From Houston Public Media:
The Texas Supreme Court lifted its moratorium on evictions this week. Now renters in Texas, many of whom have lost their jobs because of the pandemic, can be kicked out of their homes.
Some Texas cities are taking additional steps to delay evictions, but not Houston, making it the largest city in the country where evictions can resume.
Houston resident Bridgett Hewitt is afraid she might be evicted from her apartment, where she lives alone.
“I’m fixing to be three months behind in June,” Hewitt said.
When COVID-19 hit, Hewitt lost her job babysitting her granddaughter and niece, which brought in an additional $1,000 each month.
Now she relies on her $800 disability, which isn’t enough to cover her $900 rent.
She said when she spoke with her apartment manager, they warned her eviction notices were on the way.
“Nobody needs to be stressed out (about) whether they are going to have a place to live today and be homeless tomorrow. I can’t think like that right now,” she said.

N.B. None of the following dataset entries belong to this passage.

Lemma cancel_order_twice_witness :
  cancel_order (book_after one_bid) 1 =
    Ok (cancelled_book (book_after one_bid) 1, true) ∧
  cancel_order (cancelled_book (book_after one_bid) 1) 1 =
    Ok (cancelled_book (book_after one_bid) 1, true).
Proof.
  assert (H1 : cancel_order (book_after one_bid) 1 =
    Ok (cancelled_book (book_after one_bid) 1, true))
    by (vm_compute; reflexivity).
  split; [exact H1|].
  exact (proj1 (cancel_order_twice _ _ _ _ H1)).
Defined.

Lemma cancel_order_cleans_level_witness :
  _orders (book_after one_bid) !! 1 = Some (order_of (book_after one_bid) 1) ∧
  Order.price (order_of (book_after one_bid) 1) = Some 68000%Q ∧
  cancel_order (book_after one_bid) 1 =
    Ok (cancelled_book (book_after one_bid) 1, true) ∧
  _orders (cancelled_book (book_after one_bid) 1) !! 1 =
    Some (Order.cancel (order_of (book_after one_bid) 1)).
Proof.
  assert (H1 : _orders (book_after one_bid) !! 1 =
    Some (order_of (book_after one_bid) 1)) by (vm_compute; reflexivity).
  assert (H2 : cancel_order (book_after one_bid) 1 =
    Ok (cancelled_book (book_after one_bid) 1, true))
    by (vm_compute; reflexivity).
  split; [exact H1|]. split; [reflexivity|]. split; [exact H2|].
  exact (proj1 (cancel_order_cleans_level _ 1 _ 68000%Q _ H1 eq_refl H2)).
Defined.

Lemma get_depth_lists_live_prices_witness :
  run start two_asks = Ok (session_after two_asks) ∧
  ∃ bids asks,
    get_depth (book (session_after two_asks)) 10 = Ok (bids, asks) ∧
    depth_of SELL (book (session_after two_asks)) 10 asks.
Proof.
  assert (H1 : run start two_asks = Ok (session_after two_asks))
    by (vm_compute; reflexivity).
  split; [exact H1|].
  destruct (get_depth_lists_live_prices two_asks _ 10 H1)
    as (bids & asks & Hd & _ & Ha).
  exists bids, asks. split; assumption.
Defined.

Lemma depth_starts_at_best_price_witness :
  run start two_asks = Ok (session_after two_asks) ∧ (0 < 10)%Z ∧
  get_depth (book (session_after two_asks)) 10 = Ok (depth_after two_asks 10) ∧
  best_price SELL (book (session_after two_asks)) =
    Ok (book (session_after two_asks), Some 68010%Q) ∧
  ∃ p' q rest,
    depth_side_of SELL (depth_after two_asks 10) = (p', q) :: rest ∧
    (p' == 68010)%Q.
Proof.
  assert (H1 : run start two_asks = Ok (session_after two_asks))
    by (vm_compute; reflexivity).
  assert (H2 : get_depth (book (session_after two_asks)) 10 =
    Ok (depth_after two_asks 10)) by (vm_compute; reflexivity).
  assert (H3 : best_price SELL (book (session_after two_asks)) =
    Ok (book (session_after two_asks), Some 68010%Q))
    by (vm_compute; reflexivity).
  split; [exact H1|]. split; [reflexivity|]. split; [exact H2|].
  split; [exact H3|].
  exact (depth_starts_at_best_price two_asks _ SELL 10 _ _ _ H1 eq_refl H2 H3).
Defined.

Lemma equal_price_and_timestamp_raise_witness :
  (0 < 1)%Q ∧ (0 < 2)%Q ∧
  run start [Submit SELL LIMIT 1 (Some 100%Q) 1 "a";
             Submit SELL LIMIT 2 (Some 100%Q) 1 "b"] = TypeError.
Proof.
  split; [reflexivity|]. split; [reflexivity|].
  exact (equal_price_and_timestamp_raise SELL 100 1 1 2 "a" "b"
           eq_refl eq_refl).
Defined.
(** X15. A lineup that [submitLineup] accepted was submitted before the lock
    instant of its day, and [adminGetLineup] asked for that manager by uid
    reads back the submitted captain, cores, supports and team card as
    strings; it reports the day locked from the lock instant on. *)
Theorem admin_reads_submitted_lineup :
  forall (uid : string) (d stamp : JsVal) (tournaments : gmap string TournamentDoc)
         (now now' : Z) (lineups lineups' : gmap string LineupDoc) (id : string)
         (getUserByEmail : string -> option (string * JsVal))
         (getUser : string -> option JsVal) (caller : AdminTs.AuthData),
    IndexTs.submitLineup (IndexTs.mkRequest (Some uid) d) tournaments now stamp lineups
    = Returns (lineups', id) ->
    uid <> "" -> AdminTs.includesAt uid = false ->
    AdminTs.isAdmin (Some caller) = true ->
    geTime now (lockTimestamp (toStr (prop "dateKey" d))
                  (IndexTs.lockHourOf (tournaments !! toStr (prop "tid" d)))) = false
    /\ AdminTs.adminGetLineup getUserByEmail getUser
         (AdminTs.mkRequest (Some caller)
            (JObj [ ("tid", prop "tid" d); ("dateKey", prop "dateKey" d);
                    ("user", JStr uid) ]))
         tournaments now' lineups'
       = Returns
           (Some
              {| AdminTs.v_uid := uid;
                 AdminTs.v_email :=
                   from_option (fun e => orElse e JNull) JNull (getUser uid);
                 AdminTs.v_locked :=
                   geTime now' (lockTimestamp (toStr (prop "dateKey" d))
                                  (IndexTs.lockHourOf
                                     (tournaments !! toStr (prop "tid" d))));
                 AdminTs.v_captain := JStr (toStr (orElse (prop "captain" d) (JStr "")));
                 AdminTs.v_cores :=
                   List.map (fun x => JStr (toStr x)) (arrayOr (prop "cores" d));
                 AdminTs.v_supports :=
                   List.map (fun x => JStr (toStr x)) (arrayOr (prop "supports" d));
                 AdminTs.v_teamCard :=
                   JStr (toStr (orElse (prop "teamCard" d) (JStr ""))) |}).
Proof.
  intros uid d stamp tournaments now now' lineups lineups' id getUserByEmail getUser
         caller H Huid Hat Hadm.
  unfold IndexTs.submitLineup in H. cbn [IndexTs.auth IndexTs.data] in H.
  cbv zeta in H.
  assert (Hd : orElse d (JObj []) = d).
  { unfold orElse in *. destruct (truthy d); [reflexivity|].
    cbn in H. discriminate. }
  rewrite Hd in H.
  destruct (truthy (prop "tid" d)) eqn:Htr; cbn [negb orb] in H; [|discriminate].
  destruct (isDateKey (toStr (orElse (prop "dateKey" d) (JStr "")))) eqn:Hkey;
    cbn [negb] in H; [|discriminate].
  destruct (prop "tid" d) as [| |b|n|tidS|xs|o] eqn:Htid; try discriminate.
  cbn [toStr].
  destruct (geTime now _) eqn:Hlock; [discriminate|].
  split; [reflexivity|].
  injection H as <- <-.
  unfold AdminTs.adminGetLineup. cbn [AdminTs.auth AdminTs.data]. rewrite Hadm.
  cbn [negb prop assoc String.eqb Ascii.eqb Bool.eqb fst snd].
  cbv zeta. cbn [prop assoc String.eqb Ascii.eqb Bool.eqb fst snd].
  rewrite Htr, Hkey, (truthy_string uid Huid). cbn [negb orb toStr].
  rewrite Hat.
  destruct (String.eqb_spec uid "") as [E|_]; [contradiction|].
  rewrite lookup_insert_eq.
  cbn [from_option locked captain cores supports teamCard truthy orb].
  rewrite orb_false_r, !orElse_string.
  destruct (getUser uid); reflexivity.
Qed.

(** X16. Only an admin's [adminSetLineup] writes, and it writes one document: its
    [locked] flag tells whether the write came at or after the lock instant
    (which takes [overrideLock]), the stored manager name is kept, and every
    other lineup is left as it was. *)
Theorem admin_write_records_the_lock :
  forall (request : AdminTs.CallableRequest) (tournaments : gmap string TournamentDoc)
         (now : Z) (stamp : JsVal) (lineups lineups' : gmap string LineupDoc)
         (msg : string),
    AdminTs.adminSetLineup request tournaments now stamp lineups
    = Returns (lineups', msg) ->
    AdminTs.isAdmin (AdminTs.auth request) = true
    /\ exists (tidS : string) (doc : LineupDoc),
         let d := AdminTs.data request in
         let docId := tidS +:+ "_" +:+ toStr (prop "dateKey" d) +:+ "_"
                      +:+ toStr (prop "uid" d) in
         let late := geTime now (lockTimestamp (toStr (prop "dateKey" d))
                                   (IndexTs.lockHourOf (tournaments !! tidS))) in
         prop "tid" d = JStr tidS
         /\ lineups' !! docId = Some doc
         /\ locked doc = JBool late
         /\ late && negb (truthy (prop "overrideLock" d)) = false
         /\ msg = (if late then "Saved to a locked day." else "Saved.")
         /\ managerName doc = from_option managerName JUndefined (lineups !! docId)
         /\ forall other, other <> docId -> lineups' !! other = lineups !! other.
Proof.
  intros request tournaments now stamp lineups lineups' msg H.
  unfold AdminTs.adminSetLineup in H.
  destruct (AdminTs.isAdmin (AdminTs.auth request)); cbn [negb] in H; [|discriminate].
  split; [reflexivity|].
  set (d := AdminTs.data request) in *.
  assert (H' :
    (if negb (truthy (prop "tid" d))
        || negb (isDateKey (toStr (orElse (prop "dateKey" d) (JStr ""))))
        || negb (truthy (prop "uid" d))
     then ThrowsHttps invalid_argument "Provide tid, dateKey, uid."
     else
       match prop "tid" d with
       | JStr tidS =>
           if geTime now (lockTimestamp (toStr (prop "dateKey" d))
                            (IndexTs.lockHourOf (tournaments !! tidS)))
              && negb (truthy (prop "overrideLock" d))
           then ThrowsHttps failed_precondition "Locked; check Override."
           else
             Returns
               (<[tidS +:+ "_" +:+ toStr (prop "dateKey" d) +:+ "_"
                  +:+ toStr (prop "uid" d) :=
                    {| tid := prop "tid" d; dateKey := prop "dateKey" d;
                       ownerUid := prop "uid" d; mid := prop "uid" d;
                       managerName :=
                         from_option managerName JUndefined
                           (lineups !! (tidS +:+ "_" +:+ toStr (prop "dateKey" d)
                                        +:+ "_" +:+ toStr (prop "uid" d)));
                       captain := JStr (toStr (orElse (prop "captain" d) (JStr "")));
                       cores := List.map (fun x => JStr (toStr x))
                                  (arrayOr (prop "cores" d));
                       supports := List.map (fun x => JStr (toStr x))
                                     (arrayOr (prop "supports" d));
                       teamCard := JStr (toStr (orElse (prop "teamCard" d) (JStr "")));
                       locked :=
                         JBool (geTime now
                                  (lockTimestamp (toStr (prop "dateKey" d))
                                     (IndexTs.lockHourOf (tournaments !! tidS))));
                       updatedAt := stamp |}]> lineups,
                if geTime now (lockTimestamp (toStr (prop "dateKey" d))
                                 (IndexTs.lockHourOf (tournaments !! tidS)))
                then "Saved to a locked day." else "Saved.")
       | _ => ThrowsError "Value for argument documentPath is not a valid resource path."
       end) = Returns (lineups', msg)).
  { destruct d; try discriminate; exact H. }
  clear H.
  destruct (_ || _ || _); [discriminate|].
  destruct (prop "tid" d) as [| |b|n|tidS|xs|o] eqn:Htid; try discriminate.
  destruct (geTime now _ && _) eqn:Hgate; [discriminate|].
  injection H' as <- <-.
  eexists tidS, _. cbv zeta.
  split; [exact Htid|]. split; [apply lookup_insert_eq|].
  cbn [locked managerName].
  repeat split; try assumption.
  intros other Hne. now rewrite lookup_insert_ne.
Qed.

(** ** Series of a day *)

Lemma sameValueZero_eq (a b : JsVal) : sameValueZero a b = true -> a = b.
Proof.
  destruct a, b; simpl; try discriminate; intros H; f_equal.
  - now apply Bool.eqb_prop.
  - now apply Z.eqb_eq.
  - now apply String.eqb_eq.
Qed.

Lemma mapGet_cons {V} (k e : JsVal) (v : V) (M : list (JsVal * V)) :
  mapGet k ((e, v) :: M) = if sameValueZero e k then Some v else mapGet k M.
Proof. unfold mapGet. simpl. now destruct (sameValueZero e k). Qed.

Lemma mapGet_mapSet {V} (k k' : JsVal) (v : V) (M : list (JsVal * V)) :
  mapGet k (mapSet k' v M) = if sameValueZero k' k then Some v else mapGet k M.
Proof.
  induction M as [|[e ev] r IH]; simpl.
  - rewrite mapGet_cons. reflexivity.
  - destruct (sameValueZero e k') eqn:E1; rewrite !mapGet_cons.
    + apply sameValueZero_eq in E1. subst e.
      now destruct (sameValueZero k' k).
    + rewrite IH.
      destruct (sameValueZero e k) eqn:E2, (sameValueZero k' k) eqn:E3;
        try reflexivity.
      pose proof (sameValueZero_eq _ _ E2). pose proof (sameValueZero_eq _ _ E3).
      subst. congruence.
Qed.

(** The step both loops over the matches share: make sure the key has an
    entry, then update that entry. *)
Lemma mapGet_upsert {V} (s k : JsVal) (init : V) (f : V -> V) (M : list (JsVal * V)) :
  mapGet k (mapUpdate s f (if mapHas s M then M else mapSet s init M))
  = if sameValueZero s k then Some (f (default init (mapGet k M))) else mapGet k M.
Proof.
  set (M1 := if mapHas s M then M else mapSet s init M).
  assert (H1 : forall k', mapGet k' M1
               = if sameValueZero s k' then Some (default init (mapGet k' M))
                 else mapGet k' M).
  { intros k'. unfold M1, mapHas. case_bool_decide as Hs.
    - destruct (sameValueZero s k') eqn:E; [|reflexivity].
      apply sameValueZero_eq in E. subst k'. now destruct Hs as [x ->].
    - rewrite mapGet_mapSet.
      destruct (sameValueZero s k') eqn:E; [|reflexivity].
      apply sameValueZero_eq in E. subst k'.
      destruct (mapGet s M); [|reflexivity]. exfalso. apply Hs. eauto. }
  unfold mapUpdate. rewrite (H1 s).
  destruct (sameValueZero s s) eqn:Ess.
  - rewrite mapGet_mapSet, H1.
    destruct (sameValueZero s k) eqn:E; [|reflexivity].
    apply sameValueZero_eq in E. now subst k.
  - assert (E : sameValueZero s k = false).
    { destruct (sameValueZero s k) eqn:E; [|reflexivity].
      pose proof (sameValueZero_eq _ _ E). subst k. congruence. }
    destruct (mapGet s M); [rewrite mapGet_mapSet|]; rewrite ?H1, E; reflexivity.
Qed.

Lemma countIf_snoc {A} (f : A -> bool) (l : list A) (x : A) :
  countIf f (l ++ [x])%list = countIf f l + (if f x then 1 else 0).
Proof.
  unfold countIf. rewrite List.filter_app, length_app. simpl.
  destruct (f x); simpl length; lia.
Qed.

Lemma gamesOf_snoc (sid : JsVal) (ms : list JsVal) (m : JsVal) :
  gamesOf sid (ms ++ [m])%list
  = (gamesOf sid ms ++ (if sameValueZero (seriesKey m) sid then [m] else []))%list.
Proof. unfold gamesOf. rewrite List.filter_app. reflexivity. Qed.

Many people like Hewitt are vulnerable now that the eviction ban has been lifted. Attorneys who work with low-income clients are preparing for the worst.
“We anticipate that there will be a tsunami of evictions filed,” said Dana Karni, an attorney with Lone Star Legal Aid, which provides free legal representation to low-income Texans.
“I have no doubt about it, we are going to see homelessness,” she said.
Houston is one of the the first large cities in Texas resuming evictions, as other cities have implemented further protections. Eviction dockets are scheduled in at least half of Harris County’s 16 Justice of the Peace courts during the first week of June.
Austin and Dallas have both passed 60-day grace period ordinances to give tenants more time to pay rent.